The problem is that everything shown above is just the tip of the iceberg. Many more router models from a variety of manufacturers are vulnerable. Earlier, news about problems with routers Realtek, ASUS, Dasan GPON and others appeared on the network.
It is likely that while you are reading this article, your own router is working in the interests of attackers - whether it works as an element of a botnet, or transfers personal information. Actually, the majority of Habr users are aware of this, since there are many vulnerabilities, but there is no time or opportunity to close them.
But you can still defend yourself, it's not that difficult. The methods are simple, yet effective.
Software solutions
The simplest recipe that helps with most botnet-forming malware is to restart your router right now. This is not difficult, but the effect will be if the infection has already occurred. However, this will not protect against new malware penetration.
In addition, it is imperative to change the default password and username. Even very advanced IT professionals are lazy to do this. Many people know about the problem, but in this case, knowledge in itself does not mean anything, it needs to be applied
Do not remove the automatic firmware update mode - this can help in many cases. By the way, it is worth checking for new firmware manually, even if automatic update is activated.

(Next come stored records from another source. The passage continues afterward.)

(* ===== verification/PbufSpec.v ===== *)
(** * What packet buffers promise

    The reference counts are right and nothing leaks; a chain is allocated whole or
    not at all; what is put into a chain is what is read from it. *)
From Stdlib Require Import ZArith Lia.
From stdpp Require Import base tactics decidable list list_numbers numbers gmap functions.
From S2P Require Import Prelude Udp Net Pbuf.
Open Scope Z_scope.
Open Scope c_scope.

(** ** The pool *)
Definition pool (s : pbufs) : list Z := memp_tab s MEMP_PBUF_POOL.

(** The buffers in use. *)
Definition live (s : pbufs) : gmap Z pbuf := filter (fun kv => kv.1 ∉ pool s) (pb_mem s).

Lemma live_Some s a b : live s !! a = Some b <-> pb_mem s !! a = Some b /\ a ∉ pool s.
Proof. unfold live. by rewrite map_lookup_filter_Some. Qed.

(** How many buffers of [L] point to [a]. *)
Definition preds (L : gmap Z pbuf) (a : Z) : Z :=
  Z.of_nat (size (filter (fun kv => pb_next kv.2 = a) L)).

Lemma preds_insert_new (L : gmap Z pbuf) q b a :
  L !! q = None -> preds (<[q := b]> L) a = preds L a + (if decide (pb_next b = a) then 1 else 0).
Proof.
  intros Hq. unfold preds. rewrite map_filter_insert. cbn [snd]. case_decide as E.
  - rewrite map_size_insert_None by (apply map_lookup_filter_None; by left). lia.
  - rewrite map_filter_delete, delete_id by (apply map_lookup_filter_None; by left). lia.
Qed.

Lemma preds_delete (L : gmap Z pbuf) q b a :
  L !! q = Some b -> preds L a = preds (delete q L) a + (if decide (pb_next b = a) then 1 else 0).
Proof. intros Hq. rewrite <- (preds_insert_new (delete q L) q b a) by apply lookup_delete_eq. by rewrite insert_delete_id. Qed.

Lemma preds_insert (L : gmap Z pbuf) q b b' a :
  L !! q = Some b ->
  preds (<[q := b']> L) a + (if decide (pb_next b = a) then 1 else 0) =
  preds L a + (if decide (pb_next b' = a) then 1 else 0).
Proof.
  intros Hq. rewrite (preds_delete L q b a Hq). rewrite <- (insert_delete_eq L q b').
  rewrite preds_insert_new by apply lookup_delete_eq. lia.
Qed.

Lemma preds_nonneg L a : 0 <= preds L a.
Proof. unfold preds. lia. Qed.

(** The buffers in use, [own a] pointers from outside referring to [a]: the counts
    are the pointers, and no pointer leads out of [L]. *)
Record counts (own : Z -> Z) (L : gmap Z pbuf) : Prop := {
  co_null : L !! 0 = None;
  co_live a b : L !! a = Some b ->
    pb_ref b = own a + preds L a /\ 0 < pb_ref b < 2 ^ 16 /\
    (pb_next b = 0 \/ is_Some (L !! pb_next b)) /\ pb_type b = PBUF_POOL;
  co_own a : 0 <= own a /\ (own a <> 0 -> is_Some (L !! a));
}.

(** A buffer of the pool: its memory, and no custom release. *)
Definition plain (b : pbuf) : Prop :=
  Z.of_nat (length (pb_data b)) = PBUF_POOL_BUFSIZE_ALIGNED /\ Z.land (pb_flags b) PBUF_FLAG_IS_CUSTOM = 0.

(** The pool and the buffers in use. *)
Record pool_ok (own : Z -> Z) (s : pbufs) : Prop := {
  po_nodup : NoDup (pool s);
  po_free a : a ∈ pool s -> is_Some (pb_mem s !! a);
  po_null : pb_mem s !! 0 = None;
  po_data a b : pb_mem s !! a = Some b -> plain b;
  po_counts : counts own (live s);
}.

Lemma counts_ext own own' L : (forall a, own a = own' a) -> counts own L -> counts own' L.
Proof.
  intros E [H1 H2 H3]. constructor; [done| |].
  - intros a b Hb. rewrite <- E. by apply H2.
  - intros a. rewrite <- E. by apply H3.
Qed.

Lemma pool_ok_ext own own' s : (forall a, own a = own' a) -> pool_ok own s -> pool_ok own' s.
Proof. intros E []. constructor; [done..|]. by eapply counts_ext. Qed.

Lemma pool_nonnull own s a : pool_ok own s -> a ∈ pool s -> a <> 0.
Proof. intros H Ha ->. destruct (po_free _ _ H 0 Ha) as [b Hb]. by rewrite (po_null _ _ H) in Hb. Qed.

Lemma counts_nonnull own L a b : counts own L -> L !! a = Some b -> a <> 0.
Proof. intros H Hb ->. by rewrite (co_null _ _ H) in Hb. Qed.

Lemma live_nonnull own s a b : pool_ok own s -> live s !! a = Some b -> a <> 0.
Proof. intros H. apply (counts_nonnull own), H. Qed.

(** A buffer changed, with the same successor. *)
Lemma preds_same_next L p b b' a : L !! p = Some b -> pb_next b' = pb_next b -> preds (<[p := b']> L) a = preds L a.
Proof. intros Hb En. pose proof (preds_insert L p b b' a Hb) as E. rewrite En in E. lia. Qed.

Lemma insert_is_Some (L : gmap Z pbuf) p b a : is_Some (L !! a) \/ a = p -> is_Some (<[p := b]> L !! a).
Proof.
  destruct (decide (p = a)) as [<-|Hne]; [by rewrite lookup_insert_eq|].
  rewrite lookup_insert_ne by done. naive_solver.
Qed.

(** ** What keeps the counts right *)

(** Another content, or one reference fewer, of which there is another. *)
Lemma counts_update own L p b b' d :
  counts own L -> L !! p = Some b -> pb_next b' = pb_next b -> pb_type b' = pb_type b ->
  pb_ref b' = pb_ref b - d -> d <= own p -> 0 < pb_ref b - d < 2 ^ 16 -> counts (<[p := own p - d]> own) (<[p := b']> L).
Proof.
  intros [H1 H2 H3] Hb En Et Er Hd Hlt. constructor.
  - rewrite lookup_insert_ne; [done|]. intros ->. by rewrite H1 in Hb.
  - intros a c. rewrite (preds_same_next L p b b' a Hb En). destruct (decide (p = a)) as [<-|Ha].
    + rewrite lookup_insert_eq, fn_lookup_insert. intros [= <-]. rewrite En, Et, Er.
      destruct (H2 p b Hb) as (? & ? & Hn & ?). split_and!; [lia|lia|lia| |done].
      destruct Hn as [|Hn]; [by left|right]. apply insert_is_Some. by left.
    + rewrite lookup_insert_ne, fn_lookup_insert_ne by done. intros Hc.
      destruct (H2 a c Hc) as (? & ? & Hn & ?). split_and!; [done|lia|lia| |done].
      destruct Hn as [|Hn]; [by left|right]. apply insert_is_Some. by left.
  - intros a. destruct (decide (p = a)) as [<-|Ha].
    + rewrite fn_lookup_insert. split; [lia|]. intros _. by rewrite lookup_insert_eq.
    + rewrite fn_lookup_insert_ne by done. destruct (H3 a). split; [done|]. intros. apply insert_is_Some. auto.
Qed.

(** The last reference is dropped: the pointer to the successor is now held by
    whoever frees the buffer. *)
Definition inherited (own : Z -> Z) (p q : Z) : Z -> Z :=
  if decide (q = 0) then <[p := 0]> own else <[q := own q + 1]> (<[p := 0]> own).

Lemma inherited_at own p q a :
  p <> q -> inherited own p q a =
  if decide (a = p) then 0 else own a + (if decide (q = a /\ a <> 0) then 1 else 0).
Proof.
  intros Hpq. unfold inherited. destruct (decide (q = 0)) as [->|E0].
  - destruct (decide (a = p)) as [->|?]; [by rewrite fn_lookup_insert|].
    rewrite fn_lookup_insert_ne by done. rewrite decide_False by naive_solver. lia.
  - destruct (decide (a = p)) as [->|?].
    + by rewrite fn_lookup_insert_ne, fn_lookup_insert by done.
    + destruct (decide (q = a)) as [->|?].
      * rewrite fn_lookup_insert. by rewrite decide_True.
      * rewrite !fn_lookup_insert_ne by done. rewrite decide_False by naive_solver. lia.
Qed.

(** A buffer with one reference, from outside, has no predecessor. *)
Lemma last_reference own L p b :
  counts own L -> L !! p = Some b -> 0 < own p -> pb_ref b = 1 ->
  own p = 1 /\ preds L p = 0 /\ pb_next b <> p /\ forall a c, L !! a = Some c -> pb_next c <> p.
Proof.
  intros Hc Hb Ho Hr. destruct (co_live _ _ Hc p b Hb) as (E & _). pose proof (preds_nonneg L p).
  assert (forall a c, L !! a = Some c -> pb_next c <> p) as Hno.
  { intros a c Ha En. pose proof (preds_delete L a c p Ha) as Ep. rewrite decide_True in Ep by done.
    pose proof (preds_nonneg (delete a L) p). lia. }
  split_and!; [lia|lia|by eapply Hno|done].
Qed.

Lemma counts_release own L p b :
  counts own L -> L !! p = Some b -> 0 < own p -> pb_ref b = 1 ->
  counts (inherited own p (pb_next b)) (delete p L).
Proof.
  intros Hc Hb Hown Hr. destruct (last_reference own L p b Hc Hb Hown Hr) as (Ho1 & _ & Hself & Hno).
  pose proof Hc as [H1 H2 H3]. destruct (H2 p b Hb) as (_ & _ & Hn & _).
  constructor.
  - rewrite lookup_delete_ne; [done|by eapply counts_nonnull].
  - intros a c [Hne Hc']%lookup_delete_Some. destruct (H2 a c Hc') as (Ha & ? & Hna & ?).
    pose proof (counts_nonnull own L a c Hc Hc') as Ha0. pose proof (preds_delete L p b a Hb) as Epr.
    rewrite inherited_at, decide_False by done. split_and!; [|lia|lia| |done].
    + destruct (decide (pb_next b = a)); [rewrite decide_True by done; lia|rewrite decide_False by naive_solver; lia].
    + destruct Hna as [->|Hs]; [by left|right]. rewrite lookup_delete_ne; [done|]. intros E. by eapply Hno.
  - intros a. rewrite inherited_at by done. destruct (decide (a = p)) as [->|Hne]; [done|].
    destruct (H3 a) as [H30 H3s]. split; [case_decide; lia|]. rewrite lookup_delete_ne by done.
    case_decide as E; [|intros; apply H3s; lia].
    intros _. destruct E as [E E0]. destruct Hn as [Hn|Hn]; [congruence|by rewrite <- E].
Qed.

(** A new buffer, owned from outside. *)
Lemma counts_new own L p b :
  counts own L -> L !! p = None -> p <> 0 ->
  pb_ref b = 1 -> pb_next b = 0 -> pb_type b = PBUF_POOL ->
  counts (<[p := 1]> own) (<[p := b]> L) /\ own p = 0 /\ preds L p = 0.
Proof.
  intros Hc Hp Hp0 Er En Et. pose proof Hc as [H1 H2 H3].
  assert (own p = 0) as Ho.
  { destruct (H3 p) as [_ Hs]. destruct (decide (own p = 0)) as [|Hne]; [done|].
    destruct (Hs Hne) as [? El]. by rewrite Hp in El. }
  assert (preds L p = 0) as Hpr.
  { unfold preds. change 0 with (Z.of_nat 0). f_equal. apply map_size_empty_iff, map_empty. intros a.
    apply map_lookup_filter_None. right. intros c Hc' Hn. cbn in Hn.
    destruct (H2 a c Hc') as (_ & _ & [Hz|Hs] & _); [congruence|]. rewrite Hn, Hp in Hs. by destruct Hs. }
  split_and!; [|done|done].
  assert (forall a, a <> 0 -> preds (<[p := b]> L) a = preds L a) as Epr.
  { intros a Ha. rewrite (preds_insert_new L p b a Hp), En, decide_False by done. lia. }
  constructor.
  - by rewrite lookup_insert_ne.
  - intros a c. destruct (decide (p = a)) as [<-|Ha].
    + rewrite lookup_insert_eq, fn_lookup_insert, Epr, Hpr by done. intros [= <-].
      split_and!; [done|lia|lia|by left|done].
    + rewrite lookup_insert_ne, fn_lookup_insert_ne by done. intros Hc'.
      pose proof (counts_nonnull own L a c Hc Hc'). rewrite Epr by done.
      destruct (H2 a c Hc') as (? & ? & Hn & ?). split_and!; [done|lia|lia| |done].
      destruct Hn as [|Hn]; [by left|right]. apply insert_is_Some. by left.
  - intros a. destruct (decide (p = a)) as [<-|Ha].
    + rewrite fn_lookup_insert, lookup_insert_eq. by split.
    + rewrite fn_lookup_insert_ne by done. destruct (H3 a). split; [done|]. intros. apply insert_is_Some. auto.
Qed.

(** A pointer from outside is stored in a buffer without a successor. *)
Lemma counts_link own L r rb q n :
  counts own L -> L !! r = Some rb -> pb_next rb = 0 -> is_Some (L !! q) -> own q = n + 1 -> 0 <= n ->
  counts (<[q := n]> own) (<[r := rb <| pb_next := q |>]> L).
Proof.
  intros Hc Hr Hrn Hq Ho Hn. pose proof Hc as [H1 H2 H3].
  pose proof (counts_nonnull own L r rb Hc Hr) as Hr0.
  set (rb' := rb <| pb_next := q |>).
  assert (forall a, a <> 0 -> preds (<[r := rb']> L) a = preds L a + (if decide (q = a) then 1 else 0)) as Epr.
  { intros a Ha. pose proof (preds_insert L r rb rb' a Hr) as E. rewrite Hrn, (decide_False (P := 0 = a)) in E by done. cbn in E. lia. }
  assert (forall a c, L !! a = Some c ->
    pb_ref c = <[q := n]> own a + preds (<[r := rb']> L) a) as Hcount.
  { intros a c Ha. rewrite Epr by by eapply counts_nonnull. destruct (H2 a c Ha) as (E & _).
    destruct (decide (q = a)) as [<-|]; [rewrite fn_lookup_insert; lia|rewrite fn_lookup_insert_ne by done; lia]. }
  constructor.
  - by rewrite lookup_insert_ne.
  - intros a c. destruct (decide (r = a)) as [<-|Ha].
    + rewrite lookup_insert_eq. intros [= <-]. destruct (H2 r rb Hr) as (_ & ? & _ & ?).
      split_and!; [exact (Hcount r rb Hr)|subst rb'; cbn; lia|subst rb'; cbn; lia| |done].
      right. apply insert_is_Some. by left.
    + rewrite lookup_insert_ne by done. intros Hc'. destruct (H2 a c Hc') as (_ & ? & Hna & ?).
      split_and!; [by apply Hcount|lia|lia| |done]. destruct Hna as [|Hna]; [by left|right]. apply insert_is_Some. by left.
  - intros a. destruct (H3 a) as [? Hs].
    destruct (decide (q = a)) as [<-|]; [rewrite fn_lookup_insert|rewrite fn_lookup_insert_ne by done];
      (split; [done|]); intros; apply insert_is_Some; left; auto.
Qed.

It still doesn't hurt to disable features that you don't use. For example, web access or remote control, plus Universal Plug-and-Play (this is not always a useful feature).
Hardware solutions
To protect all your smart devices from outside interference, it is worth using specialized devices.
An example is Bitdefender BOX 2. This device is able to protect tablets, laptops, smart lamps, TVs and everything else that connects to a wireless network from intruders. This is a wireless hub, which is a kind of cybersecurity service for a home or small office.
If the previous device doesn't fit for some reason, you should pay attention to BullGuard. Its principle of operation is almost the same, plus the device is able to track suspicious activities on the network and report them.
More powerful protection is the Zyxel VPN2S, USG20, VPN50 firewalls. They protect VPN channels that are used, for example, by a remote employee to connect to the infrastructure of the corporation in which he works. SPI protection works, DDoS protection, functions are available that can be useful to private and corporate users.
Well, for business users, Zyxel offers devices such as gateways of the ATP, USG series, plus the ZyWALL.